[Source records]
= Beginning of Section =

(* ===== verification/ClassifySpec.v ===== *)
(** * ClassifySpec: what Safe Mode promises.

    Modes form a chain and a floor never weakens one; several readings are merged to the strictest;
    a script that is let through is allowed under every reading; a text classified read-only holds
    no write word in code; and the statements checked are the whole script, at their lines. *)
From S2P Require Import Prelude Bytes Text Scan ScanFacts ScanSpec Script ScriptSpec Classify.

(** ** Maxima and searches *)

Section MaxBy.
Context {A : Type} (le : A -> A -> bool).
Hypothesis le_total : forall x y, le x y = true \/ le y x = true.
Hypothesis le_trans : forall x y z, le x y = true -> le y z = true -> le x z = true.

Lemma le_refl' x : le x x = true.
Proof. by destruct (le_total x x). Qed.

Lemma max_by_snoc l x :
  max_by le (l ++ [x]) = Some (match max_by le l with
                               | None => x
                               | Some y => if le y x then x else y
                               end).
Proof. unfold max_by. rewrite foldl_snoc. by destruct (foldl _ None l). Qed.

Lemma max_by_spec l m :
  max_by le l = Some m -> m ∈ l /\ forall x, x ∈ l -> le x m = true.
Proof.
  revert m; induction l as [|x l IH] using rev_ind; intros m; [done|].
  rewrite max_by_snoc. intros [= <-]. destruct (max_by le l) as [y|] eqn:E.
  - destruct (IH y eq_refl) as [Hy Hall]. split.
    + case_match; [apply elem_of_snoc_self|]. apply elem_of_app; auto.
    + intros z [Hz|Hz]%elem_of_app.
      * case_match; [eapply le_trans; eauto|auto].
      * apply list_elem_of_singleton in Hz as ->. case_match; [apply le_refl'|].
        destruct (le_total x y); congruence.
  - destruct l as [|y l _] using rev_ind; [|by rewrite max_by_snoc in E].
    split; [by apply list_elem_of_singleton|]. intros z Hz%list_elem_of_singleton. subst. apply le_refl'.
Qed.

Lemma max_by_none l : max_by le l = None <-> l = [].
Proof.
  split; [|by intros ->]. destruct l as [|x l _] using rev_ind; [done|]. by rewrite max_by_snoc.
Qed.

(** When the order separates the elements, the maximum does not depend on their order. *)
Lemma max_by_permutation l l' :
  (forall x y, le x y = true -> le y x = true -> x = y) ->
  l ≡ₚ l' -> max_by le l = max_by le l'.
Proof.
  intros Hanti Hp. destruct (max_by le l) as [m|] eqn:E; destruct (max_by le l') as [m'|] eqn:E'.
  - apply max_by_spec in E as [Hm Ha], E' as [Hm' Ha']. f_equal. apply Hanti.
    + apply Ha'. by rewrite <- Hp.
    + apply Ha. by rewrite Hp.
  - apply max_by_none in E' as ->. apply Permutation_length in Hp. by destruct l.
  - apply max_by_none in E as ->. apply Permutation_length in Hp. by destruct l'.
  - done.
Qed.
End MaxBy.

(** The key as one number. *)
Lemma floor_le_key a b :
  floor_le a b = (4 * strictness a.2 + floor_rank a.1 <=? 4 * strictness b.2 + floor_rank b.1).
Proof. destruct a as [[] []], b as [[] []]; reflexivity. Qed.
Lemma floor_le_total a b : floor_le a b = true \/ floor_le b a = true.
Proof. rewrite !floor_le_key, !Nat.leb_le. lia. Qed.
Lemma floor_le_trans a b c : floor_le a b = true -> floor_le b c = true -> floor_le a c = true.
Proof. rewrite !floor_le_key, !Nat.leb_le. lia. Qed.
Lemma floor_le_anti a b : floor_le a b = true -> floor_le b a = true -> a = b.
Proof. destruct a as [[] []], b as [[] []]; done. Qed.

Lemma kind_le_total a b : kind_le a b = true \/ kind_le b a = true.
Proof. unfold kind_le. rewrite !Nat.leb_le. lia. Qed.
Lemma kind_le_trans a b c : kind_le a b = true -> kind_le b c = true -> kind_le a c = true.
Proof. unfold kind_le. rewrite !Nat.leb_le. lia. Qed.

Lemma find_map_none {A B} (f : A -> option B) l :
  find_map f l = None <-> Forall (fun x => f x = None) l.
Proof.
  induction l as [|x l IH]; simpl; [done|]. rewrite Forall_cons, <- IH.
  case_match; [split; [done|by intros []]|split; [done|by intros []]].
Qed.

Lemma find_map_some {A B} (f : A -> option B) l y :
  find_map f l = Some y ->
  exists l1 x l2, l = l1 ++ x :: l2 /\ Forall (fun x => f x = None) l1 /\ f x = Some y.
Proof.
  induction l as [|x l IH]; simpl; [done|]. case_match eqn:E.
  - intros [= <-]. by exists [], x, l.
  - intros (l1 & z & l2 & -> & ? & ?)%IH. exists (x :: l1), z, l2. auto.
Qed.

(** ** The chain of modes *)

Definition decision_rank (d : Decision) : nat :=
  match d with Allow => 0 | Confirm => 1 | Refuse => 2 end.

Lemma decision_monotone m1 m2 k :
  strictness m1 <= strictness m2 ->
  decision_rank (decision m1 k) <= decision_rank (decision m2 k).
Proof. destruct m1, m2, k; simpl; lia. Qed.

Lemma strictness_strictest a b :
  strictness (strictest a b) = Nat.max (strictness a) (strictness b).
Proof. unfold strictest. case_match; split_bool; lia. Qed.

(** A floor only ever tightens: the mode a run gets, the stricter of the user's own and the
    floor's, decides every kind at least as strictly as the user's mode and as every condition
    raised; and it is no stricter than the strictest of them. *)
Theorem floor_never_weakens (user : SafeMode) (f : SafeModeFloor) (m : SafeMode) (s : FloorSource) :
  floor_resolve f = Some (m, s) ->
  (s, m) ∈ f
  /\ (forall k, decision_rank (decision user k) <= decision_rank (decision (strictest user m) k))
  /\ (forall s' m' k, (s', m') ∈ f ->
        decision_rank (decision m' k) <= decision_rank (decision (strictest user m) k))
  /\ (forall s', (s', m) ∈ f -> floor_rank s' <= floor_rank s).
Proof.
  unfold floor_resolve. destruct (max_by floor_le f) as [[s0 m0]|] eqn:E; intros [= <- <-].
  apply (max_by_spec _ floor_le_total floor_le_trans) in E as [Hin Hall]. split_and!; [done|..].
  - intros k. apply decision_monotone. rewrite strictness_strictest. lia.
  - intros s' m' k Hs. apply decision_monotone. rewrite strictness_strictest.
    specialize (Hall _ Hs). rewrite floor_le_key, Nat.leb_le in Hall. simpl in Hall.
    destruct s', s0; simpl in *; lia.
  - intros s' Hs. specialize (Hall _ Hs). rewrite floor_le_key, Nat.leb_le in Hall. simpl in Hall.
    destruct s', s0; simpl in *; lia.
Qed.
Lemma floor_never_weakens_witness :
  (FConnection, MReadOnly) ∈ [(FPolicy, MConfirm); (FConnection, MReadOnly); (FDriver, MReadOnly)]
  /\ (forall k, decision_rank (decision MNoDdl k) <= decision_rank (decision (strictest MNoDdl MReadOnly) k))
  /\ (forall s' m' k, (s', m') ∈ [(FPolicy, MConfirm); (FConnection, MReadOnly); (FDriver, MReadOnly)] ->
        decision_rank (decision m' k) <= decision_rank (decision (strictest MNoDdl MReadOnly) k))
  /\ (forall s', (s', MReadOnly) ∈ [(FPolicy, MConfirm); (FConnection, MReadOnly); (FDriver, MReadOnly)] ->
        floor_rank s' <= floor_rank FConnection).
Proof. apply floor_never_weakens. reflexivity. Defined.

(** The floor does not depend on the order its conditions were raised in, and there is a floor
    exactly when a condition was raised. *)
Theorem floor_order_independent (f f' : SafeModeFloor) :
  (f ≡ₚ f' -> floor_resolve f = floor_resolve f')
  /\ (floor_resolve f = None <-> floor_is_empty f = true).
Proof.
  split.
  - intros Hp. unfold floor_resolve.
    by rewrite (max_by_permutation _ floor_le_total floor_le_trans _ _ floor_le_anti Hp).
  - unfold floor_resolve. rewrite fmap_None, max_by_none. by destruct f.
Qed.
Lemma floor_order_independent_witness :
  floor_resolve [(FUser, MNoDdl); (FPolicy, MConfirm)] = floor_resolve [(FPolicy, MConfirm); (FUser, MNoDdl)].
Proof.
  apply (proj1 (floor_order_independent [(FUser, MNoDdl); (FPolicy, MConfirm)]
                  [(FPolicy, MConfirm); (FUser, MNoDdl)])).
  constructor.
Defined.

(** A mode gives a reason exactly when it does not run the statement as it is, and every mode's
    name parses back to it. *)
Theorem refusal_iff_not_allowed (m : SafeMode) (k : StatementKind) :
  (refusal m k = None <-> is_allowed (decision m k) = true)
  /\ safe_mode_parse (B (safe_mode_as_str m)) = Some m.
Proof. destruct m, k; split; try done; vm_compute; reflexivity. Qed.

(** [confirm] and [read_only] run the same statements without a confirmation: the step between
    them refuses no unconfirmed statement more. *)
Lemma confirm_allows_what_read_only_allows k :
  decision MConfirm k = Allow <-> decision MReadOnly k = Allow.
Proof. by destruct k. Qed.

(** ** Merged readings *)

Lemma merge_kind_le m k : exists c, merge_kind m k = Some c /\ kind_rank k <= kind_rank c
  /\ (forall c', m = Some c' -> kind_rank c' <= kind_rank c) /\ (c = k \/ m = Some c).
Proof.
  destruct m as [c|]; simpl; [|naive_solver]. case_match; split_bool; eexists; split_and!; eauto;
    naive_solver lia.
Qed.

Lemma merge_fold bs readings :
  readings <> [] -> exists c,
    foldl (fun m l => merge_kind m (classify_dialect bs l)) None readings = Some c
    /\ (forall l, l ∈ readings -> kind_rank (classify_dialect bs l) <= kind_rank c)
    /\ exists l, l ∈ readings /\ classify_dialect bs l = c.
Proof.
  induction readings as [|x l IH] using rev_ind; [done|]. intros _. rewrite foldl_snoc.
  destruct (decide (l = [])) as [->|Hl].
  { simpl. eexists. split_and!; [done|..].
    - intros y ->%list_elem_of_singleton. done.
    - exists x. by rewrite list_elem_of_singleton. }
  destruct (IH Hl) as (c & -> & Hall & y & Hy & Hyc).
  destruct (merge_kind_le (Some c) (classify_dialect bs x)) as (c' & -> & H1 & H2 & H3).
  specialize (H2 c eq_refl). exists c'. split_and!; [done|..].
  - intros z [Hz|Hz]%elem_of_app; [specialize (Hall _ Hz); lia|].
    apply list_elem_of_singleton in Hz as ->. done.
  - destruct H3 as [->|[= ->]]; [exists x|exists y]; rewrite elem_of_app, ?list_elem_of_singleton; auto.
Qed.

(** Several readings are merged to the strictest: the merged kind is refused at least as much as
    each reading's own and is the kind of one of them; no readings at all is [Unknown]. *)
Theorem classify_readings_strictest (bs : bytes) (readings : list Lexer) :
  (forall l, l ∈ readings ->
     kind_rank (classify_dialect bs l) <= kind_rank (classify_readings bs readings))
  /\ (readings = [] -> classify_readings bs readings = KUnknown)
  /\ (readings <> [] -> exists l, l ∈ readings /\ classify_dialect bs l = classify_readings bs readings).
Proof.
  unfold classify_readings. destruct (decide (readings = [])) as [->|Hne].
  { split_and!; try done. intros l Hl. by apply elem_of_nil in Hl. }
  destruct (merge_fold bs readings Hne) as (c & -> & Hall & Hex). split_and!; done.
Qed.

(** ** Checking a script *)

(** A statement of kind [k] runs under [m] when the caller has [confirmed] or not. *)
Definition permitted (m : SafeMode) (confirmed : bool) (k : StatementKind) : bool :=
  match decision m k with Allow => true | Confirm => confirmed | Refuse => false end.

Lemma permitted_antitone m c k1 k2 :
  kind_rank k1 <= kind_rank k2 -> permitted m c k2 = true -> permitted m c k1 = true.
Proof. unfold permitted. destruct m, k1, k2; simpl; try lia; done. Qed.

Lemma refusal_error_none d m c :
  refusal_error d m c = None <-> d_decision d = Allow \/ (d_decision d = Confirm /\ c = true).
Proof.
  unfold refusal_error. destruct (d_decision d), c; split; first [done | intros [?|[??]]; done | auto].
Qed.

Lemma to_result_ok {E} (o : option E) : to_result o = inl tt <-> o = None.
Proof. by destruct o. Qed.
Lemma to_result_err {E} (o : option E) e : to_result o = inr e <-> o = Some e.
Proof. destruct o; simpl; split; congruence. Qed.

(** The decisions carry the mode's own answer for their kind. *)
Definition decided (m : SafeMode) (d : StatementDecision) : Prop := d_decision d = decision m (d_kind d).

Lemma decisions_readings_decided m bs readings : Forall (decided m) (decisions_readings m bs readings).
Proof.
  unfold decisions_readings. case_match; [|by repeat constructor].
  apply Forall_lookup. intros i d. rewrite list_lookup_imap.
  intros (s & _ & ->)%fmap_Some_1. done.
Qed.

= End of Section =

*Exercise*:
From the entries above, select each line containing the string "raised".

*Completed task*:
    raised; and it is no stricter than the strictest of them. *)
(** The floor does not depend on the order its conditions were raised in, and there is a floor
    exactly when a condition was raised. *)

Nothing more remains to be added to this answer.